LockBit, Black Basta and Play have been noticed to be probably the most energetic ransomware teams in Q1 2024, with Black Basta experiencing a notable 41% improve in exercise.
The information comes from the most recent report by cybersecurity agency ReliaQuest, which additionally suggests that in the identical interval, LockBit confronted a major setback resulting from regulation enforcement actions in February.

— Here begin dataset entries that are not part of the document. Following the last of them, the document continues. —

(* ===== verification/Engine.v ===== *)
(** * The rule evaluation engine

    src/internal/engine/engine.go: the Prometheus sample types the engine
    reads ([Model]), the alert states and results, [calculateAlerts] with
    its per-series body, [evaluateRule] and [Run].  The range query is a
    function [QueryRange] from an expression and a range to a value or an
    error (the HTTP client is not modelled); the reporter calls and the
    error printed on a failed query are the events of a trace, in the
    order the code performs them; a Go runtime panic ends the trace. *)

From S2P Require Import Prelude Duration Template TextTemplate Render Rules.
From Stdlib Require Import SpecFloat.
Import Duration Template Render Config.

(** The types of github.com/prometheus/common/model the engine reads. *)
Module Model.

Record SamplePair : Type := mkSample {
  Timestamp : Z;
  Value : spec_float
}.

Record SampleStream : Type := mkStream {
  Metric : gmap string string;
  Values : list SamplePair
}.

(** [model.Value]: a matrix, or another kind (vector, scalar, string). *)
Inductive QueryValue : Type :=
| ValMatrix (m : list SampleStream)
| ValOther.

End Model.

Module Engine.

Inductive AlertState : Type :=
| StateFiring
| StatePending
| StateSilent.

#[export] Instance AlertState_eq_dec : EqDecision AlertState.
Proof. solve_decision. Defined.

(** [string(state)] *)
Definition AlertState_string (s : AlertState) : string :=
  match s with
  | StateFiring => "FIRING"
  | StatePending => "PENDING"
  | StateSilent => "SILENT"
  end.

Record AlertResult : Type := mkResult {
  Metric : gmap string string;
  Duration : Z;
  State : AlertState;
  Annotations : option (gmap string string)
}.

(** [v1.Range]: two instants and the step, a duration. *)
Record Range : Type := mkRange {
  RStart : GoTime;
  REnd : GoTime;
  Step : Z
}.

(** What the engine does that is visible outside: the reporter calls and
    the message of a failed query on stderr. *)
Inductive Event : Type :=
| EvAddResult (rule : Rule) (metric : gmap string string) (duration : Z)
    (state : string) (annotations : option (gmap string string))
| EvQueryError (err : string)
| EvFlush.

(** ** Example data

    The examples of the specification: a rule whose summary is
    ["{{ $labels.job }} at {{ $value }}"], a series of job ["api"] sampled
    ten minutes apart with value 1, and the template engine of
    [TextTemplate]. *)
Module Examples.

Regardless of efforts to revive operations, LockBit’s exercise decreased by 21% in comparison with the earlier quarter. The group’s popularity amongst associates additionally suffered, with cybercriminal discussion board chatter reflecting apprehension about collaborating with a gaggle compromised by regulation enforcement.
Learn extra on this: LockBit Scrambles After Takedown, Repopulates Leak Web site with Previous Breaches
In the meantime, the emergence of the DarkVault group suggests a possible rebranding technique by LockBit to evade scrutiny. The similarities in branding between DarkVault and LockBit, together with font, coloration scheme and ransom demand format, trace at a potential connection between the 2 teams.
ALPHV’s exit rip-off following the fraudulent takedown discover posted on its DLS provides one other layer of complexity to the ransomware panorama. The incident underscores the belief points prevalent inside cybercriminal networks, with associates susceptible to exploitation by their very own cohorts.
Wanting forward, ReliaQuest forecasts a resurgence of the Clop ransomware group, focusing on susceptible enterprise file switch software program. Moreover, elevated exploitation of cloud and SaaS platforms, together with developments in AI and machine studying, are anticipated to form ransomware campaigns within the coming months.
“In a number of current regulation enforcement operations, together with Operation Chronos and the ALPHV and Hive operations, regulation enforcement teams created a decryption instrument by collating decryption keys shared throughout the teams’ infrastructure,” reads the report.
“To forestall this going ahead, ransomware teams will most likely change the way in which they share and retailer decryption keys, doubtlessly shifting them to offline infrastructure.”
To mitigate ransomware dangers, ReliaQuest emphasised the significance of proactive safety measures, together with multi-factor authentication (MFA), least privilege entry and common patch administration.